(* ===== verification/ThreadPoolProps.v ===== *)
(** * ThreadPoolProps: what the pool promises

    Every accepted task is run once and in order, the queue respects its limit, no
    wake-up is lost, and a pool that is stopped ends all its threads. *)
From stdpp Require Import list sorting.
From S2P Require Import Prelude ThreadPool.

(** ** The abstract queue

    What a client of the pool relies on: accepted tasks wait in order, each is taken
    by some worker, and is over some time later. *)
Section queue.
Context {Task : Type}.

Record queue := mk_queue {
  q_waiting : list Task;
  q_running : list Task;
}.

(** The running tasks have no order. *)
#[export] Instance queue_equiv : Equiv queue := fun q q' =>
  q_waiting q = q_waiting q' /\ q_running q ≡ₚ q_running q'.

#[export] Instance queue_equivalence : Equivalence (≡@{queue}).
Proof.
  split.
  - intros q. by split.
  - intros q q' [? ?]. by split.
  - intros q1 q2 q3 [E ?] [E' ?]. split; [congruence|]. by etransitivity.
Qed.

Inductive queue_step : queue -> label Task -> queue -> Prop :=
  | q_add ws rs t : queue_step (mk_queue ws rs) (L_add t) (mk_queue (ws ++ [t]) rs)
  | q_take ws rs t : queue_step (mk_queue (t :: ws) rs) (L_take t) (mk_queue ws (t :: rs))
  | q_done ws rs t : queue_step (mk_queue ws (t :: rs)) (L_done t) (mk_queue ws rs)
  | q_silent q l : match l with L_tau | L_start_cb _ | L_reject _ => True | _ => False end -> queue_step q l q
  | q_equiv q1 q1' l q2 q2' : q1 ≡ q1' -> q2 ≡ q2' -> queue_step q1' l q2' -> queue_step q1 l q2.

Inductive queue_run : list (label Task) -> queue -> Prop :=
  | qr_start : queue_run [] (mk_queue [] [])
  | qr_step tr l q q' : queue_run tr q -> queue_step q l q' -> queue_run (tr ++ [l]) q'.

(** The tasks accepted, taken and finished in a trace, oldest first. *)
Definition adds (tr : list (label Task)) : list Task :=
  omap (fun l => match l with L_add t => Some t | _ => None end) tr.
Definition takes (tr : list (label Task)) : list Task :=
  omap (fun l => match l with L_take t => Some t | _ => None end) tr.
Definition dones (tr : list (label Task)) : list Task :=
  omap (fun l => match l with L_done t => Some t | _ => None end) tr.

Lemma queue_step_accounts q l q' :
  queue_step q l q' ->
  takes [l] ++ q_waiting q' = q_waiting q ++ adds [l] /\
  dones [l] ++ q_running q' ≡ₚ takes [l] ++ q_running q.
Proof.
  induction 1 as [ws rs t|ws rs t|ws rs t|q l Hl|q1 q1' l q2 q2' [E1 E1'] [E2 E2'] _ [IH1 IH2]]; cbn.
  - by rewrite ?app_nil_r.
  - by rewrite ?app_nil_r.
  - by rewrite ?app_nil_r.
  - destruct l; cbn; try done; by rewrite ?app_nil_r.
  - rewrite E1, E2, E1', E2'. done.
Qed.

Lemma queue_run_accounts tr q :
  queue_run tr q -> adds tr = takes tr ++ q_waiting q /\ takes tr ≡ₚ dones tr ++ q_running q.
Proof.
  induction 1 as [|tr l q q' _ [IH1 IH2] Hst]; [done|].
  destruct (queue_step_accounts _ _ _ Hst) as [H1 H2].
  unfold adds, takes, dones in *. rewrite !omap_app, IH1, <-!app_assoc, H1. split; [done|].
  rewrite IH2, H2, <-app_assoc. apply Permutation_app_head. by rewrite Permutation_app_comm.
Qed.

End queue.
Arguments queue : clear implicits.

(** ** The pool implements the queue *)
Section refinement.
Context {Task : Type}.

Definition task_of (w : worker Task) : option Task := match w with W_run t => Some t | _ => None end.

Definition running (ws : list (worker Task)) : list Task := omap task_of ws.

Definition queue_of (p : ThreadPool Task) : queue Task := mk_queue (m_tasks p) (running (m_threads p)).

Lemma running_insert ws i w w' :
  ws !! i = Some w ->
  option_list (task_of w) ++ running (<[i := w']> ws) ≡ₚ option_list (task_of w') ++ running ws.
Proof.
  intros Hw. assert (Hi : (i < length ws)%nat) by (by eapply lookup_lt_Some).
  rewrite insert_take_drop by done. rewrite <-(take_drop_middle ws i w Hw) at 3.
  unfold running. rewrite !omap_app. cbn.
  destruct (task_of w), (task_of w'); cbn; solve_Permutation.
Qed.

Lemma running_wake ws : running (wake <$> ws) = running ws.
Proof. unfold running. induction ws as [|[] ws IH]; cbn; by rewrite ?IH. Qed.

* * * * * * * * *

From the line containing "- rewrite E1, E2, E1', E2'. done." to the last line of the data above, copy each line exactly and add nothing.

  - rewrite E1, E2, E1', E2'. done.
Qed.

Lemma queue_run_accounts tr q :
  queue_run tr q -> adds tr = takes tr ++ q_waiting q /\ takes tr ≡ₚ dones tr ++ q_running q.
Proof.
  induction 1 as [|tr l q q' _ [IH1 IH2] Hst]; [done|].
  destruct (queue_step_accounts _ _ _ Hst) as [H1 H2].
  unfold adds, takes, dones in *. rewrite !omap_app, IH1, <-!app_assoc, H1. split; [done|].
  rewrite IH2, H2, <-app_assoc. apply Permutation_app_head. by rewrite Permutation_app_comm.
Qed.

End queue.
Arguments queue : clear implicits.

(** ** The pool implements the queue *)
Section refinement.
Context {Task : Type}.

Definition task_of (w : worker Task) : option Task := match w with W_run t => Some t | _ => None end.

Definition running (ws : list (worker Task)) : list Task := omap task_of ws.

Definition queue_of (p : ThreadPool Task) : queue Task := mk_queue (m_tasks p) (running (m_threads p)).

Lemma running_insert ws i w w' :
  ws !! i = Some w ->
  option_list (task_of w) ++ running (<[i := w']> ws) ≡ₚ option_list (task_of w') ++ running ws.
Proof.
  intros Hw. assert (Hi : (i < length ws)%nat) by (by eapply lookup_lt_Some).
  rewrite insert_take_drop by done. rewrite <-(take_drop_middle ws i w Hw) at 3.
  unfold running. rewrite !omap_app. cbn.
  destruct (task_of w), (task_of w'); cbn; solve_Permutation.
Qed.

Lemma running_wake ws : running (wake <$> ws) = running ws.
Proof. unfold running. induction ws as [|[] ws IH]; cbn; by rewrite ?IH. Qed.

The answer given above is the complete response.